Rencana ini bertujuan untuk memperkirakan kemungkinan pandemi korona di Indonesia akan berlanjut hingga akhir tahun 2020.

“Kami” Jika Anda telah menyiapkan rencana Covid-19 pada akhir tahun, maka semua siswa BDR telah dilatih untuk seluruh semester, “kata agen tersebut. Hamid Muhammad, general manager PAUD Dikdasdikmen, Sabtu (25/4) 2020) Hubungi kami

Baca: Selagi mempelajari hal-hal baik ini, mintalah anak-anak untuk terus belajar di rumah tips

Hamid mengatakan bahwa mereka akan terus menerapkan BDR sampai pemerintah menarik Covid darurat. Hingga 19. Selain akhir tahun, ada program lain untuk menerapkan BDR di negara ini. “Dalam kasus pertama, jika Covid-19 berakhir pada akhir Juni, maka siswa memasuki tahun ajaran baru di minggu ketiga Juli. Sekolah, “kata Hamid.

Dan kasus kedua adalah bahwa jika Covid-19 berlanjut hingga September, siswa BDR akan tiba di bre September, dan sisanya akan pergi ke sekolah.
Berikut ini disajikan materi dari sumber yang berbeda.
(* ===== verification/Eeprom.v ===== *)
(** Persistence: [persistence/eeprom/*].  Every operation is the sequence of
    NVS calls of the code, with its dev-mode and initialization guards and the
    escalation of failed security-relevant writes. *)
From S2P Require Import Prelude Config Wire Platform ErrorCore.
From stdpp Require Import pretty.
Open Scope Z_scope.

(** [NVS_KEYS]. *)
Definition MASTER_FLAG : string := "master".
Definition DEV_FLAG : string := "dev".
Definition ADAPTER_TYPE : string := "adapter".
Definition MESH_KEY : string := "meshkey".
Definition REBOOT_REASON : string := "rbt_reason".
Definition REBOOT_COUNT : string := "rbt_count".
Definition PRIVATE_KEY : string := "privkey".
Definition PUBLIC_KEY : string := "pubkey".
Definition KEYPAIR_CRC : string := "kp_crc".
Definition ENROLLED_FLAG : string := "enrolled".
Definition BOOT_EPOCH : string := "epoch".
Definition KNOWN_MASTER_MAC : string := "master_mac".
Definition KNOWN_MASTER_MAC_SEC : string := "master_mac2".
Definition TX_POWER_PRESET : string := "txpower".
Definition NODE_ID : string := "node_id".

(** [peerKey]: [snprintf(out, outSize, "peer%u", index)]. *)
Definition peerKey (index : nat) : string := ("peer" +:+ pretty index)%string.

(** One iteration of the inner loop of [crc16], on [uint16_t]. *)
Definition crc_bit (crc : Z) : Z :=
  u16 (if Z.land crc 0x8000 =? 0 then Z.shiftl crc 1 else Z.lxor (Z.shiftl crc 1) 0x1021).
Definition crc_byte (crc b : Z) : Z :=
  Nat.iter 8 crc_bit (Z.lxor crc (u16 (Z.shiftl b 8))).
Definition crc16 (data : bytes) : Z := fold_left crc_byte data 0xFFFF.

Section Eeprom.
Context {E : Env}.

(** * [core_internal] *)

Definition ensureInitialized : W bool := s <- get_eeprom ;; wret (isInitialized s).
Definition isDevModeInternal : W bool := s <- get_eeprom ;; wret (isDevMode s).

Definition persistOrEscalate (got want : nat) (securityRelevant : bool) : W bool :=
  if (got =? want)%nat then wret true
  else if securityRelevant then
    fail E_MEMORY M_EEPROM 5 ;;; wret false
  else wret false.

Definition nvsGetU8 (key : string) (defaultValue : Z) : W Z :=
  opened <- nvs_open ;;
  if negb opened then wret defaultValue
  else
    r <- nvs_get key ;;
    match r with
    | Some (NvsU8 value) => wret value
    | _ => wret defaultValue
    end.

Definition nvsPutU8 (key : string) (value : Z) : W nat :=
  opened <- nvs_open ;;
  if negb opened then wret 0%nat
  else
    ok <- nvs_set key (NvsU8 value) ;;
    ok' <- (if ok then nvs_commit else wret false) ;;
    wret (if ok' then 1%nat else 0%nat).

Definition nvsGetU32 (key : string) (defaultValue : Z) : W Z :=
  opened <- nvs_open ;;
  if negb opened then wret defaultValue
  else
    r <- nvs_get key ;;
    match r with
    | Some (NvsU32 value) => wret value
    | _ => wret defaultValue
    end.

Definition nvsPutU32 (key : string) (value : Z) : W nat :=
  opened <- nvs_open ;;
  if negb opened then wret 0%nat
  else
    ok <- nvs_set key (NvsU32 value) ;;
    ok' <- (if ok then nvs_commit else wret false) ;;
    wret (if ok' then 4%nat else 0%nat).

Definition nvsGetBool (key : string) (defaultValue : bool) : W bool :=
  v <- nvsGetU8 key (if defaultValue then 1 else 0) ;; wret (negb (v =? 0)).
Definition nvsPutBool (key : string) (value : bool) : W nat :=
  nvsPutU8 key (if value then 1 else 0).

(** [nvs_get_blob] fails when the stored blob is longer than the buffer;
    otherwise it overwrites the head of [buf].  Result: buffer and length. *)
Definition nvsGetBytes (key : string) (buf : bytes) (maxLen : nat) : W (bytes * nat) :=
  opened <- nvs_open ;;
  if negb opened then wret (buf, 0%nat)
  else
    r <- nvs_get key ;;
    match r with
    | Some (NvsBlob b) =>
        if (length b <=? maxLen)%nat then wret (splice 0 b buf, length b)
        else wret (buf, 0%nat)
    | _ => wret (buf, 0%nat)
    end.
Baca: Sabtu, 25 April , Corona Global Update, 2020: total 2,8 juta kasus, 10 negara tertinggi

Hamid mengatakan partainya terus melihat pandemi korona Indonesia sebelum memutuskan untuk membuka kembali sistem sekolah secara langsung Pengembangan .: Raffi Ahmad Nangis bermimpi sebelum Ramadhan ketika ayahnya yang sudah meninggal membahas keguguran Nagita Slavina

Saat ini, sekitar 97,6% sekolah menerapkan pembelajaran di rumah.- — Meskipun sekolah lain belum menerapkan BDR karena “mereka tidak melakukannya” tanpa peralatan pendukung. “” Di area indoor khusus, bukan di area yang terinfeksi Covid-19. Karena itu 2,4% sangat kecil. “Beberapa dari mereka online dan offline,” Hamid menyimpulkan.